There is a painting in our study of a Vietnamese man trudging through a padi field pulling two oxen. The trees behind have bright green leaves dotting the tips of their branches. Though I've been feeling like i've been dragging some oxen for the last two years, recently it has been beginning to feel as though spring and new biginnings may be coming to my life slowly.

Our youngest son Oliver has begun to walk and despite his tiny frame and our medical concerns for him, he seems to be happy. Our eldest son William loves his new school and has many friends. In addition there were some potential empolyers sniffing around me which I turned away as the timing is not right. All this feels like life is and will be ok.
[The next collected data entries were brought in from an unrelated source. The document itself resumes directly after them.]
(* ===== verification/EngineRegistry.v ===== *)
(** * Registries of the engine

    Which attachment owns which hash and which library torrent: the invariant of
    [managedTorrents], [registering] and [detaching] and its preservation by
    every step.  On top of it, the count of download slots. *)

From stdpp Require Import base gmap strings list.
From Stdlib Require Import ZArith Lia.
From S2P Require Import Prelude Models Policy Progress Runtime RuntimeSafety RuntimeFrame Engine EngineFrame.
From S2P Require Import EngineSafety.

Open Scope string_scope.

(** ** Steps that leave the registries alone *)

(** Jobs that do not touch the registries. *)
Definition plain (j : job) : Prop :=
  match j with JobRegister _ | JobDrop _ | JobDetached _ => False | _ => True end.

(** Jobs that may be added without further obligation. *)
Definition calm (j : job) : Prop := match j with JobRegister _ | JobDetached _ => False | _ => True end.

Record quiet (e e' : Engine) : Prop := {
  quiet_managed : e_managed e' = e_managed e;
  quiet_detaching : e_detaching e' = e_detaching e;
  quiet_registering : e_registering e' = e_registering e;
  quiet_dropped : e_dropped e ⊆ e_dropped e';
  quiet_heap : dom (e_heap e) ⊆ dom (e_heap e');
  quiet_jobs : forall j job, e_jobs e' !! j = Some job -> e_jobs e !! j = Some job \/ calm job;
}.

#[export] Instance quiet_refl : Reflexive quiet.
Proof. constructor; auto. Qed.
Definition touches (op : operation) : list table :=
  match op with
  | OpCreateTorrent _ _ => [Torrents; Order; Intents; TorrentFiles; Owners; Recoveries]
  | OpCommitRunIntent _ _ | OpCommitResumeRetry _ => [Intents; Blocks; Torrents; Owners; Recoveries]
  | OpAttachRuntime _ _ => [Intents]
  | OpSaveRuntimeObservation _ => [Intents; Torrents; Owners; Recoveries; TorrentFiles; FileInventory]
  | OpPutActivationBlock _ _ _ | OpPutRuntimeSafetyBlock _ _ _ | OpClearActivationBlock _ _ => [Blocks]
  | OpSaveDownloadBlock _ _ => [DownloadBlocks]
  | OpSaveCatalog _ _ => [Torrents; Owners; Recoveries; TorrentFiles]
  | OpCommitAddMetadata _ _ _ | OpMakePermanent _ => [Intents; Torrents; Owners; Recoveries]
  | OpUpdateFilePriority _ _ _ | OpUpdateTorrentFilesPriority _ _ => [TorrentFiles; Intents]
  | OpSaveStorageMapping _ _ | OpEnsureStorageMapping _ _ | OpSaveStorageAlias _ _
  | OpSaveStorageMappingForRecord _ _ _ | OpClaimStorageAlias _ _ _ | OpSetStoragePreparationError _ _ _
  | OpSetStorageLayout _ _ _ => storage_tables
  | OpCreateStorageOperation _ _ _ _ | OpFinishStorageOperation _ _ _ _ => [Owners; Recoveries; Claims]
  | OpCommitStorageOperation _ _ _ _ =>
      [Owners; Storage; StorageInventory; FileInventory; Recoveries; Claims; Intents; Blocks]
  | OpTransitionStorageOperation _ _ _ | OpNextRecoveryVersion _ | OpSaveRecovery _ | OpClearRecovery _ _ _
  | OpAdvanceDeletion _ _ _ _ | OpMarkDeletionPartial _ _ => [Owners; Recoveries]
  | OpRequestDeletionCancel _ _ _ => [Owners; Recoveries; Intents]
  | OpCompleteDeletionCancel _ _ _ | OpSaveCleanupPaths _ _ | OpBeginCleanup _ _ | OpBeginForget _
  | OpSaveDeletionError _ _ => [Owners; Recoveries; Torrents]
  | OpDeleteTorrent _ =>
      [Owners; Intents; Blocks; Torrents; Order; TorrentFiles; FileInventory; Recoveries; Claims; DownloadBlocks;
       Viewed; Storage; StorageInventory]
  | OpBeginVolumeEnrollment _ _ _ | OpFinishVolumeEnrollment _ _ => [Volumes]
  | OpBeginInventorySession _ => [Session; StorageInventory]
  | OpPrimeNewInventory _ _ => [StorageInventory]
  | OpSaveInventory _ _ _ _ _ _ _ _ _ => [TorrentFiles; FileInventory; StorageInventory; Blocks]
  | OpCaptureResume _ _ | OpInvalidateResume _ _ | OpInvalidateResumeMutation _ _ => [Owners]
  | OpCommitResume _ _ _ | OpRevokeResume _ _ _ => [Owners; Checkpoints]
  end.
(* ===== verification/ResumeMutations.v ===== *)
(** * Mutations and the epoch of a head

    What the database says of a payload: the mappings of its storage, the active
    journals of its record and the deletion of its record.  No operation of the
    repository changes any of it and leaves the head of the storage at its epoch:
    the triggers of the migrations 20 and 21 sit on every statement that could. *)

From stdpp Require Import base gmap list strings.
From Stdlib Require Import ZArith Strings.Byte Lia.
From S2P Require Import Prelude Models Paths Layout FastResume Codec Tables IntentStore StorageStore ResumeStore.
From S2P Require Import Library LibraryFrame ResumeFences ResumeSafety.

#[local] Open Scope Z_scope.

(** The head of a storage is beyond an epoch. *)
Definition beyond (d : db) (sid : string) (epoch : Z) : Prop :=
  exists o, resume_owners d !! sid = Some o /\ epoch < ow_mutation_epoch o.

Lemma beyond_advance d d' sid epoch : heads_advance d d' -> beyond d sid epoch -> beyond d' sid epoch.
Proof.
  intros Hadv (o & Ho & Hlt). destruct (Hadv _ _ Ho) as (o' & Ho' & Hle). exists o'. split; [done|].
  destruct Hle as [[-> _]|]; lia.
Qed.

(** A fence passes the heads it selects. *)
Lemma fence_owners_passes check select d d' sid o :
  fence_owners check select d = Ok d' -> resume_owners d !! sid = Some o -> select sid o = true ->
  beyond d' sid (ow_mutation_epoch o).
Proof.
  unfold fence_owners. case_match; [done|]. intros ? Ho Hs. simplify_eq. unfold beyond. cbn.
  rewrite map_lookup_imap, Ho. cbn. rewrite Hs. eexists. split; [done|]. cbn. lia.
Qed.

(** A mapping a seal may still rely on: its identity, revision and place are the
    old ones, and no preparation of it began. *)
Definition mapping_kept (old new : storage_row) : bool :=
  (st_storage_id old =? st_storage_id new)%string && (st_revision old =? st_revision new) && same_geometry old new
  && ((st_state new =? "ready")%string && (st_manifest new =? "")%string
      || (st_state old =? st_state new)%string && (st_manifest old =? st_manifest new)%string).

(** A change, from [d] to [d'], to what a head of the storage [sid] for the
    record [record] rests on. *)
Inductive mutates (sid record : string) (d d' : db) : Prop :=
| mutates_mapping hash s : torrent_storage d !! hash = Some s -> st_storage_id s = sid ->
    (forall s', torrent_storage d' !! hash = Some s' -> mapping_kept s s' = false) -> mutates sid record d d'
| mutates_journal hash r : storage_of_hash d hash sid = true -> rc_record_id r = record ->
    storage_recovery d' !! hash = Some r -> storage_recovery d !! hash <> Some r ->
    quiet_stage (rc_stage r) = false -> mutates sid record d d'
| mutates_record hash : record_of_hash d hash record = true -> record_of_hash d' hash record = false ->
    mutates sid record d d'
| mutates_deletion hash t : record_of_hash d hash record = true -> torrents d !! hash = Some t ->
    (forall t', torrents d' !! hash = Some t' ->
       t_deletion_mode t' <> ""%string /\ t_deletion_mode t' <> t_deletion_mode t) -> mutates sid record d d'.

(** Its complement, in the form that composes. *)
Record settled (sid record : string) (d d' : db) : Prop := mkSettled {
  se_mapping hash s : torrent_storage d !! hash = Some s -> st_storage_id s = sid ->
    exists s', torrent_storage d' !! hash = Some s' /\ mapping_kept s s' = true;
  se_journal hash r : storage_of_hash d hash sid = true -> rc_record_id r = record ->
    storage_recovery d' !! hash = Some r -> storage_recovery d !! hash = Some r \/ quiet_stage (rc_stage r) = true;
  se_record hash : record_of_hash d hash record = true -> record_of_hash d' hash record = true;
  se_deletion hash t : record_of_hash d hash record = true -> torrents d !! hash = Some t ->
    exists t', torrents d' !! hash = Some t' /\
      (t_deletion_mode t' = ""%string \/ t_deletion_mode t' = t_deletion_mode t);
}.

Lemma settled_mutates sid record d d' : settled sid record d d' -> ~ mutates sid record d d'.
Proof.
  intros [Hm Hj Hr Hd] [hash s Hs Hid Hno|hash r Hs Hrec Hl Hne Hq|hash H H'|hash t H Ht Hno].
  - destruct (Hm _ _ Hs Hid) as (s' & Hs' & Hk). rewrite (Hno _ Hs') in Hk. done.
  - destruct (Hj _ _ Hs Hrec Hl); congruence.
  - specialize (Hr _ H). congruence.
  - destruct (Hd _ _ H Ht) as (t' & Ht' & Hor). destruct (Hno _ Ht'), Hor; done.
Qed.

Lemma mapping_kept_inv old new : mapping_kept old new = true ->
  st_storage_id old = st_storage_id new /\ st_revision old = st_revision new /\ same_geometry old new = true /\
  (st_state new = "ready"%string /\ st_manifest new = ""%string \/
   st_state old = st_state new /\ st_manifest old = st_manifest new).
Proof.
  unfold mapping_kept. intros H. split_bools. split_and!; try done; [lia|].
  apply orb_true_iff in H0 as [H0|H0]; split_bools; auto.
Qed.

Lemma same_geometry_iff a b : same_geometry a b = true <->
  st_root a = st_root b /\ st_version a = st_version b /\ st_prefix a = st_prefix b.
Proof.
  unfold same_geometry. rewrite !andb_true_iff, !String.eqb_eq, Z.eqb_eq. tauto.
Qed.

Lemma mapping_kept_intro old new :
  st_storage_id old = st_storage_id new -> st_revision old = st_revision new -> same_geometry old new = true ->
  (st_state new = "ready"%string /\ st_manifest new = ""%string \/
   st_state old = st_state new /\ st_manifest old = st_manifest new) -> mapping_kept old new = true.
Proof.
  intros H1 H2 H3 H4. unfold mapping_kept. rewrite H1, H2, H3, String.eqb_refl, Z.eqb_refl. cbn.
  destruct H4 as [[-> ->]|[-> ->]]; [done|]. by rewrite !String.eqb_refl, orb_true_r.
Qed.

Lemma mapping_kept_refl s : mapping_kept s s = true.
Proof. apply mapping_kept_intro; auto. by apply same_geometry_iff. Qed.

Lemma mapping_kept_trans s1 s2 s3 : mapping_kept s1 s2 = true -> mapping_kept s2 s3 = true -> mapping_kept s1 s3 = true.
Proof.
  intros (? & ? & G1 & H1)%mapping_kept_inv (? & ? & G2 & H2)%mapping_kept_inv.
  apply same_geometry_iff in G1, G2. apply mapping_kept_intro; try congruence.
  - apply same_geometry_iff. destruct G1 as (? & ? & ?), G2 as (? & ? & ?). split_and!; congruence.
  - destruct H2 as [|[E1 E2]]; [by left|]. destruct H1 as [[]|[]]; [left|right]; split; congruence.
Qed.

#[export] Instance settled_preorder sid record : PreOrder (settled sid record).
Proof.
  split.
  - intros d. split; eauto using mapping_kept_refl.
  - intros d1 d2 d3 [Hm Hj Hr Hd] [Hm' Hj' Hr' Hd']. split.
    + intros hash s Hs Hid. destruct (Hm _ _ Hs Hid) as (s2 & Hs2 & Hk2).
      destruct (Hm' hash s2) as (s3 & Hs3 & Hk3); [done|by apply mapping_kept_inv in Hk2 as (<- & _)|].
      eauto using mapping_kept_trans.
    + intros hash r Hs Hrec Hl. assert (storage_of_hash d2 hash sid = true) as Hs2.
      { unfold storage_of_hash in *. destruct (torrent_storage d1 !! hash) as [s|] eqn:E; [|done].
        apply String.eqb_eq in Hs. destruct (Hm _ _ E Hs) as (s2 & -> & (<- & _)%mapping_kept_inv).
        by apply String.eqb_eq. }
      destruct (Hj' _ _ Hs2 Hrec Hl) as [Hl2|]; [|by right]. eauto.
    + eauto.
    + intros hash t H Ht. destruct (Hd _ _ H Ht) as (t2 & Ht2 & H2).
      destruct (Hd' hash t2) as (t3 & Ht3 & H3); [eauto..|]. exists t3. split; [done|].
      destruct H3 as [|H3]; [by left|]. rewrite H3. auto.
Qed.

Section Guards.
Context (sid record : string).

(** A statement that is fenced: the head moves on with every mutation. *)
Definition guarded (d d' : db) : Prop :=
  fenced d d' /\
  forall o, resume_owners d !! sid = Some o -> ow_record_id o = record ->
    settled sid record d d' \/ beyond d' sid (ow_mutation_epoch o).

#[local] Instance guarded_preorder : PreOrder guarded.
Proof.
  split; [by intros d; split; [|left]|]. intros d1 d2 d3 [Hf1 H1] [Hf2 H2]. split; [by etransitivity|].
  intros o Ho Hr. destruct (H1 _ Ho Hr) as [Hs|Hb]; [|right; eauto using beyond_advance, fenced_advance].
  destruct (fenced_advance _ _ Hf1 _ _ Ho) as (o2 & Ho2 & [[-> _]|Hlt]).
  - destruct (H2 _ Ho2 Hr) as [Hs2|]; [left; by etransitivity|by right].
  - right. eapply beyond_advance; [by apply fenced_advance|]. by exists o2.
Qed.

Definition mutable : list table := [Torrents; Intents; Storage; Recoveries].

Lemma settled_of_frame ts d d' :
  frame ts d d' -> forallb (fun t => negb (bool_decide (t ∈ ts))) mutable = true -> settled sid record d d'.
Proof.
  intros H Hts. rewrite forallb_forall in Hts.
  assert (forall t, t ∈ mutable -> untouched t d d') as Hu.
  { intros t Ht. apply H, negb_true_iff, Hts. by apply list_elem_of_In. }
  assert (torrents d' = torrents d) as Et by (apply (Hu Torrents); set_solver).
  assert (torrent_intents d' = torrent_intents d) as Ei by (apply (Hu Intents); set_solver).
  assert (torrent_storage d' = torrent_storage d) as Es by (apply (Hu Storage); set_solver).
  assert (storage_recovery d' = storage_recovery d) as Er by (apply (Hu Recoveries); set_solver).
  split; unfold record_of_hash; rewrite ?Et, ?Ei, ?Es, ?Er; eauto using mapping_kept_refl.
Qed.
I am finally getting this house straight even though we may have to move again in a couple of months. Hanoi is cooling down (relative to the summer heat) and the children and I are able to go outside in the afternoons. We have put a stop to the endless workers coming in and out, making mess and generally being a pain. I'm dreading the day we have to let them in again and they have to do all the things that need desperately doing to make the house safe. I think the only way we can do it is to go into a hotel for two or three nights and escape for a few hours a day from the chaos.

Next week Michael is away and I'm kind of planning a complete sort out of junk. It feels like a spring clean which can only signify new biginnings, right? I am the kind of person that likes to know exactly where everything is and that it is in its proper place. I love culling my life from time to time. Getting rid of things I haven't used for a while. Moving every three years helps with this process of course.

Tomorrow William has to wear the Vietnamese national dress to school to celebrate the mid-autumn moon festival. He looks too cute to imagine. Parents are allowed to attend assembly so I know I'll have a beaming smile on my face.

Meeting my 'dad' at the funeral may have helped to lighten my load. It is finally done. The dread and the not knowing is over. I'm not saying we now have a relationship. That will take time - a long time. I know I have made an important step.